The gathering was then addressed by Angus Houston. Angus was born in Scotland and immigrated to Australia in 1968 when aged 21. He applied for and was accepted into the RAAF as a trainee pilot in 1970 and spent a major part of his career flying helicopters in various parts of Australia, Papua New Guinea and Indonesia. He recounted the number of times he had flown the aircraft perched above his head.


Angus Houston addressing the crowd


From 1978 until 1980, he was posted to 9 Sqn at Amberley and in 1979 was awarded the Air Force Cross (AFC) for an open sea rescue in gale force winds off Evans Head on the northern coast of New South Wales.

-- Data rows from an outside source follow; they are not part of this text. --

(** What is left of a pass after its attempt has failed does nothing. *)
Lemma late_events s : state_ s = kDisconnected ->
  handleError s = Ok s /\ forall err self, handleWrite err self s = Ok s.
Proof.
  intros Hst. unfold handleError, handleWrite. split; [by rewrite decide_False by (by rewrite Hst)|]. intros err self.
  by rewrite decide_False, bool_decide_eq_true_2 by (by rewrite Hst).
Qed.
Lemma handleEvent_connector_ok pollerr pollout err self s :
  inv s -> (exists fd, channel_ s = Some (fd, true)) -> exists s', handleEvent pollerr pollout err self s = Ok s' /\ inv s'.
Proof.
  intros Hinv Hch. unfold handleEvent. destruct pollerr; cbn [mbind outcome_bind].
  - destruct (handleError_connector_ok s Hinv Hch) as (s1&->&Hi&Hst). cbn [mbind outcome_bind].
    exists s1. split; [|done]. destruct pollout; [by apply late_events|done].
  - destruct pollout; [by apply handleWrite_connector_ok|by exists s].
Qed.

Lemma stopInLoop_ok s : inv s -> exists s', stopInLoop s = Ok s' /\ inv s'.
Proof.
  intros Hinv. unfold stopInLoop. case_decide as Hst; [|by exists s].
  assert (exists fd, channel_ s = Some (fd, true)) as (fd&Hch).
  { pose proof (inv_place _ Hinv) as Hp. unfold place_ok in Hp. rewrite Hst in Hp. apply Hp. }
  unfold removeAndResetChannel. cbn [channel_ setState]. rewrite Hch. cbn [mbind outcome_bind].
  eexists. split; [done|]. pose proof (retry_after s fd Hinv Hst Hch) as H.
  unfold retry in *. cbn in *. done.
Qed.

(** Running the oldest functor leaves the others. *)
Lemma connector_inv_pop f fs s :
  inv s -> functors s = f :: fs -> f <> FResetChannel -> inv (set_functors fs s).
Proof.
  intros Hinv Ef Hne.
  assert (forall g, count g (set_functors fs s) <= count g s)%nat as Hle.
  { intros g. unfold count. cbn. rewrite Ef, filter_cons. case_decide; cbn; lia. }
  assert (count FResetChannel (set_functors fs s) = count FResetChannel s) as Hr.
  { unfold count. cbn. rewrite Ef, filter_cons. by rewrite decide_False. }
  destruct Hinv as [Hp Hc Hstop Hso Hd Hrt]. pose proof (Hle FStart). split; try done.
  - unfold place_ok in *. rewrite Hr. cbn [state_ set_functors channel_ timers].
    destruct (state_ s); [|by destruct Hp as (?&?&?&?); split_and!; try done; lia|destruct Hp; split; [done|lia]].
    destruct Hp as (?&Hp). split; [lia|]. intros. apply Hp. lia.
  - unfold channel_ok in *. by rewrite Hr.
  - cbn. intros Hin. apply Hstop. rewrite Ef. by right.
Qed.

He was posted to the Department of Air (Development Division) where he was involved in the Black Hawk Helicopter Project, then in 1987, he was posted back to Amberley and appointed as CO of 9 Squadron while the Squadron was replacing its Iroquois with the Black Hawk. Shortly after, he oversaw the Squadron’s move from Amberley to Townsville, then managed the handover of the aircraft and support equipment to the Australian Army as a result of which he was admitted as a member of the military division of the Order of Australia. In 1989 he served one year as a Squadron Commander with the 5th Aviation Regiment.


He was promoted to Group Captain in July 1992 and assumed the post of Director Air Force Policy and negotiated the establishment of the RSAF Flying School at Pearce. After completing a C-130H conversion in 1993, he commanded No. 86 Wing from 1994–1995.


He was appointed as Chief of Air Force (CAF) on 20 June 2001 and, in the 2003 Australia Day Honours, advanced to Officer of the military division of the Order of Australia. As acting Chief of the Defence Force in 2001, he played a central role in the Children Overboard Affair. At a Senate inquiry in February 2002, he challenged the then government's claim made during the 2001 election campaign, that sea-faring asylum seekers had thrown children overboard in a presumed ploy to secure rescue and passage to Australia.


On 4 July 2005, he was promoted to Air Chief Marshal and appointed Chief of the Defence Force (CDF) with his appointment extended to the 3rd July 2011, after which he retired having devoted 41 years of service to the RAAF, to the ADF and to Australia.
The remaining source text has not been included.